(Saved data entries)
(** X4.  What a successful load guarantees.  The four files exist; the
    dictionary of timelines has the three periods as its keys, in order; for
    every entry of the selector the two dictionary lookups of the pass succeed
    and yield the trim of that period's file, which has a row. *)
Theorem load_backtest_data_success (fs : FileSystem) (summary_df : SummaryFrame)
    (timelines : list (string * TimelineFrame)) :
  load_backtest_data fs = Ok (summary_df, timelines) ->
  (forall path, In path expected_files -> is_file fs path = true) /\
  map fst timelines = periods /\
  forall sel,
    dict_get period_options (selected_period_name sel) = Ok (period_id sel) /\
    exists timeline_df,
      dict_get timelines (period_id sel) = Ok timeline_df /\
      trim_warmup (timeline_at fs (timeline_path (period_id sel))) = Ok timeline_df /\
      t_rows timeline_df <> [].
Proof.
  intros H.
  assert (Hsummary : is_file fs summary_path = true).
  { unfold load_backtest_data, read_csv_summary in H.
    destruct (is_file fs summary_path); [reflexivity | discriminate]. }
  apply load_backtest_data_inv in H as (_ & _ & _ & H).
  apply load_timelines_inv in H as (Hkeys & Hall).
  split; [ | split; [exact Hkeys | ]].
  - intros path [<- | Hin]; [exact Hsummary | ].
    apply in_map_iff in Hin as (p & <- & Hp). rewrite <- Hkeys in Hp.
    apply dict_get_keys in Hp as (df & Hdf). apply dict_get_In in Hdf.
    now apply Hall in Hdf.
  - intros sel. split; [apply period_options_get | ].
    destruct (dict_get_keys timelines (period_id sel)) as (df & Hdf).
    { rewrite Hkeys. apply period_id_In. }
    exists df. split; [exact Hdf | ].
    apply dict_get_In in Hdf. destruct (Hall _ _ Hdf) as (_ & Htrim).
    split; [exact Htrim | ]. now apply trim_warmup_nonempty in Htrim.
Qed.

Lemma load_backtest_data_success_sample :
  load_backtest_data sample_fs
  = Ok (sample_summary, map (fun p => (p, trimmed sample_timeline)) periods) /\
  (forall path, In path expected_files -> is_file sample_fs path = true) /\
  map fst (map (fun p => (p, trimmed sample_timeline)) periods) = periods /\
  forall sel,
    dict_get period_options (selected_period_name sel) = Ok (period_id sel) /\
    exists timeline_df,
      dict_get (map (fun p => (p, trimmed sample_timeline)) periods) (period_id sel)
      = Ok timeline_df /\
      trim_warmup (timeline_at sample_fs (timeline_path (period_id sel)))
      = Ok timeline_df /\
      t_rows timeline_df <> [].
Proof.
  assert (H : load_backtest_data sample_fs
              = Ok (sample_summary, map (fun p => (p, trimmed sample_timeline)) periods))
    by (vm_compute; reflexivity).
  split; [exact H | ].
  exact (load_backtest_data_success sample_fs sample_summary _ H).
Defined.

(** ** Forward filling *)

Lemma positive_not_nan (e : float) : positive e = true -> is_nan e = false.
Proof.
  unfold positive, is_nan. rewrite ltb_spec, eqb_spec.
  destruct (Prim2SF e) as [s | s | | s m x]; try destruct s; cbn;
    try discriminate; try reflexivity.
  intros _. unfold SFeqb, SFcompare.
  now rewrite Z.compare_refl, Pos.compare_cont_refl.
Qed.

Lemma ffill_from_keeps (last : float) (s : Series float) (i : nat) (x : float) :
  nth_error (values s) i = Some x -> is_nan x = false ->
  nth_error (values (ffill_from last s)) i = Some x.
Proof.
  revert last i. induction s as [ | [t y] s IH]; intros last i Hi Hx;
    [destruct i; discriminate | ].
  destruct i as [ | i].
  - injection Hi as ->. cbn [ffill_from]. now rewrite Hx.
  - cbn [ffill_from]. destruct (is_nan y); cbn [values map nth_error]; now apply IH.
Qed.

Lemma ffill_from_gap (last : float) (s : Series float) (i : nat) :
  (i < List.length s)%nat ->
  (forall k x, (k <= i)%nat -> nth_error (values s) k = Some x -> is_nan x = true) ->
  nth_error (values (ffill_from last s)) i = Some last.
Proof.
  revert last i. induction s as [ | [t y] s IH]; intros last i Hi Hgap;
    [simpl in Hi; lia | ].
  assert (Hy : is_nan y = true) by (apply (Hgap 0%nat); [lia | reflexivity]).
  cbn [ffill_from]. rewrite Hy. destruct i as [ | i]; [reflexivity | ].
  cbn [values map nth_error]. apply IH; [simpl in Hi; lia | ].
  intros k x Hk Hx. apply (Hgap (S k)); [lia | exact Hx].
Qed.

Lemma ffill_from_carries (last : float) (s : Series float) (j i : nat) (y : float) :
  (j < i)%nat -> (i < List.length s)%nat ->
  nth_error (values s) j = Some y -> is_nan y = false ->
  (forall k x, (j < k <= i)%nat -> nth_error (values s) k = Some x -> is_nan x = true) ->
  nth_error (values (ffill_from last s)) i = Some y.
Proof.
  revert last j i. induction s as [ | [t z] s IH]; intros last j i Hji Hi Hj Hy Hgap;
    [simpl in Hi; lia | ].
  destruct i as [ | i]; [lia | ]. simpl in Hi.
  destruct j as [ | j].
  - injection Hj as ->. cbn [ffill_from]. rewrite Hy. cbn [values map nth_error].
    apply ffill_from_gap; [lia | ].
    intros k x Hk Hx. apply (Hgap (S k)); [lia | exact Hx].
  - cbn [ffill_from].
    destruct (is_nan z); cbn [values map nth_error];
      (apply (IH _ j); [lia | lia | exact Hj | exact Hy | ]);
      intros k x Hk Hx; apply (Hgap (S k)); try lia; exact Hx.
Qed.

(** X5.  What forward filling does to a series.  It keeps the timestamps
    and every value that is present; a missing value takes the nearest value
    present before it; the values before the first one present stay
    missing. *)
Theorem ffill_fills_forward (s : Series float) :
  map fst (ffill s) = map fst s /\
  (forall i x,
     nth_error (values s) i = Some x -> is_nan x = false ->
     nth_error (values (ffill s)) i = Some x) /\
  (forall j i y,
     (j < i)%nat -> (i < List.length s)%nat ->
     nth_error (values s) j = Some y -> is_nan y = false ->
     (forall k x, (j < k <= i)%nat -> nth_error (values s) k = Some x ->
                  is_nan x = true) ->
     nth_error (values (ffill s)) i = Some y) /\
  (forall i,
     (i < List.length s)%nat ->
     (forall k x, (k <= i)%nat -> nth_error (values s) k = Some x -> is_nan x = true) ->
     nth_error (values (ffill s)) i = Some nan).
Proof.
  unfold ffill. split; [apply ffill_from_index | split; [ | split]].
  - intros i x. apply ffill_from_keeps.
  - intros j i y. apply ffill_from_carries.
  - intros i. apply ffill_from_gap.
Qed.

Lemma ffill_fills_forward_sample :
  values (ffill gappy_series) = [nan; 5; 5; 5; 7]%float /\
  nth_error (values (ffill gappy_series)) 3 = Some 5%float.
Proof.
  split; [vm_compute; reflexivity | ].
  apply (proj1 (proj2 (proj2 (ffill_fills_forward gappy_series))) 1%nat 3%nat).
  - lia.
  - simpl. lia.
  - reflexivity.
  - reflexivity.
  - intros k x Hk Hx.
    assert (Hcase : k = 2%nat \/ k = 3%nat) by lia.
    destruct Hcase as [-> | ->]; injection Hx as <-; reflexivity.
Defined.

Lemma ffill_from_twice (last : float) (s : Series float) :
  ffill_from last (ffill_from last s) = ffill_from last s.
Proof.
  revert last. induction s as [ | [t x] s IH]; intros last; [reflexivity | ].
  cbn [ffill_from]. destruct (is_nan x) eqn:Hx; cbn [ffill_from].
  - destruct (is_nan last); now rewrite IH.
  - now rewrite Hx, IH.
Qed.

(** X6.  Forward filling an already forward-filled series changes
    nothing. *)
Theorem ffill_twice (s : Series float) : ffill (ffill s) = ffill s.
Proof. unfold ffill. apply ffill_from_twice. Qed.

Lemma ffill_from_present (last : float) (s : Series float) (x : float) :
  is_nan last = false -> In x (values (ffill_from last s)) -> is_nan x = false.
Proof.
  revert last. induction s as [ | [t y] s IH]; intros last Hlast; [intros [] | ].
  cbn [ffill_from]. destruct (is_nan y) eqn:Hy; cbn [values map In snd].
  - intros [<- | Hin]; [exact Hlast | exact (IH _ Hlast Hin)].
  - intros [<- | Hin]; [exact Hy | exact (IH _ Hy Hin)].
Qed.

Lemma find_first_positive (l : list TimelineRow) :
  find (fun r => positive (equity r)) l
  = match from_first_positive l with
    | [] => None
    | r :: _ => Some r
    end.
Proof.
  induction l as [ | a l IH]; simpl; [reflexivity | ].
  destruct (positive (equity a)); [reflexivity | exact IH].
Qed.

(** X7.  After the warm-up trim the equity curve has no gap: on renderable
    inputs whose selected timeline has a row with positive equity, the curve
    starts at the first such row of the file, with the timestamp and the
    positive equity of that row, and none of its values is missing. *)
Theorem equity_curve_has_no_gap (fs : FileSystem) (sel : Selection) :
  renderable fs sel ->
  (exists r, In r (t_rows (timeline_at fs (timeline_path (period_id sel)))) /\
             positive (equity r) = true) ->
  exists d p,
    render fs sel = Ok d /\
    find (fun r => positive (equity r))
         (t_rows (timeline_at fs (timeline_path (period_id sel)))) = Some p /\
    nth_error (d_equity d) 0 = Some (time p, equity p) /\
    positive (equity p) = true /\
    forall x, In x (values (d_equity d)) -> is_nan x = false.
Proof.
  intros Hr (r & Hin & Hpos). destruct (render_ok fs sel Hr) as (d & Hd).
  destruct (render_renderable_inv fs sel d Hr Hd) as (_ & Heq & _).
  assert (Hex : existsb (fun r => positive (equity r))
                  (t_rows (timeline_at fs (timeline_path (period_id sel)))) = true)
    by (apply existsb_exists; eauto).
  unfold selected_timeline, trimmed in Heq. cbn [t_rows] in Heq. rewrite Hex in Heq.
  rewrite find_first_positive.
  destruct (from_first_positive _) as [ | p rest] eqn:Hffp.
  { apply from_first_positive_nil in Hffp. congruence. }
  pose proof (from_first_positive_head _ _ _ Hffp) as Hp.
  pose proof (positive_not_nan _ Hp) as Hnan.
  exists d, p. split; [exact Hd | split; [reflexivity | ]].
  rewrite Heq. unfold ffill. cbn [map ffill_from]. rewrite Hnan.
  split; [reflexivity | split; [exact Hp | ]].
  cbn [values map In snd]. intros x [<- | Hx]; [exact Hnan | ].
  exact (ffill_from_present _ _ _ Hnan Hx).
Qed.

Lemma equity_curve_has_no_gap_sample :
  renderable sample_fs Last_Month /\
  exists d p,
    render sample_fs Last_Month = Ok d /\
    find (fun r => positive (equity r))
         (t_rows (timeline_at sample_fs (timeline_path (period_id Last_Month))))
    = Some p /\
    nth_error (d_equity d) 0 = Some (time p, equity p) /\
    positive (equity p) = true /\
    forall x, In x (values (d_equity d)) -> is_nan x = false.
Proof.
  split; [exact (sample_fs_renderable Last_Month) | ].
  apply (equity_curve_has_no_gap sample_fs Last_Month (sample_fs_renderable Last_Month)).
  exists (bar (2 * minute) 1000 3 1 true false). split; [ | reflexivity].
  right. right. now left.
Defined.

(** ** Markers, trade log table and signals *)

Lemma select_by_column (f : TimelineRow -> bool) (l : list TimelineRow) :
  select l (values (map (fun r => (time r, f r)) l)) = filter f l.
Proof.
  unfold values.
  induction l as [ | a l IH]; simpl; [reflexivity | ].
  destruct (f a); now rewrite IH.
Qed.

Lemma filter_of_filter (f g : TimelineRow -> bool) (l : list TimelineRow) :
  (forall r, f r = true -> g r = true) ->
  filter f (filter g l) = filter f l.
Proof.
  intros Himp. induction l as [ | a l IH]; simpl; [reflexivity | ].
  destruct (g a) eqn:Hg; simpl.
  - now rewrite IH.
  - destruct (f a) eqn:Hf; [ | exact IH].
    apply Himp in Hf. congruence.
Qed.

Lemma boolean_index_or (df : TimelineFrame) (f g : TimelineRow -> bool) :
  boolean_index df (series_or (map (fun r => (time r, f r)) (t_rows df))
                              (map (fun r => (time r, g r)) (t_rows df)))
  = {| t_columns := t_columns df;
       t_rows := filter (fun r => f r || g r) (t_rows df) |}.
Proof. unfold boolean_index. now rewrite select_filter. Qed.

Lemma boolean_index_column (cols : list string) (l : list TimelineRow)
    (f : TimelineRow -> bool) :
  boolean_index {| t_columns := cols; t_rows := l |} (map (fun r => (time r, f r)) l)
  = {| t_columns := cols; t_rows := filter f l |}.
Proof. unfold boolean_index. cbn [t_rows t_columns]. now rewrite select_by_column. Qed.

> **TASK ITEM**
Looking at the entries above, can you reproduce exactly the lines from the one that holds "Lemma filter_of_filter (f" through the one that holds "destruct (g a) eqn:Hg; simpl.", and only those?

> **OUTPUT**
Lemma filter_of_filter (f g : TimelineRow -> bool) (l : list TimelineRow) :
  (forall r, f r = true -> g r = true) ->
  filter f (filter g l) = filter f l.
Proof.
  intros Himp. induction l as [ | a l IH]; simpl; [reflexivity | ].
  destruct (g a) eqn:Hg; simpl.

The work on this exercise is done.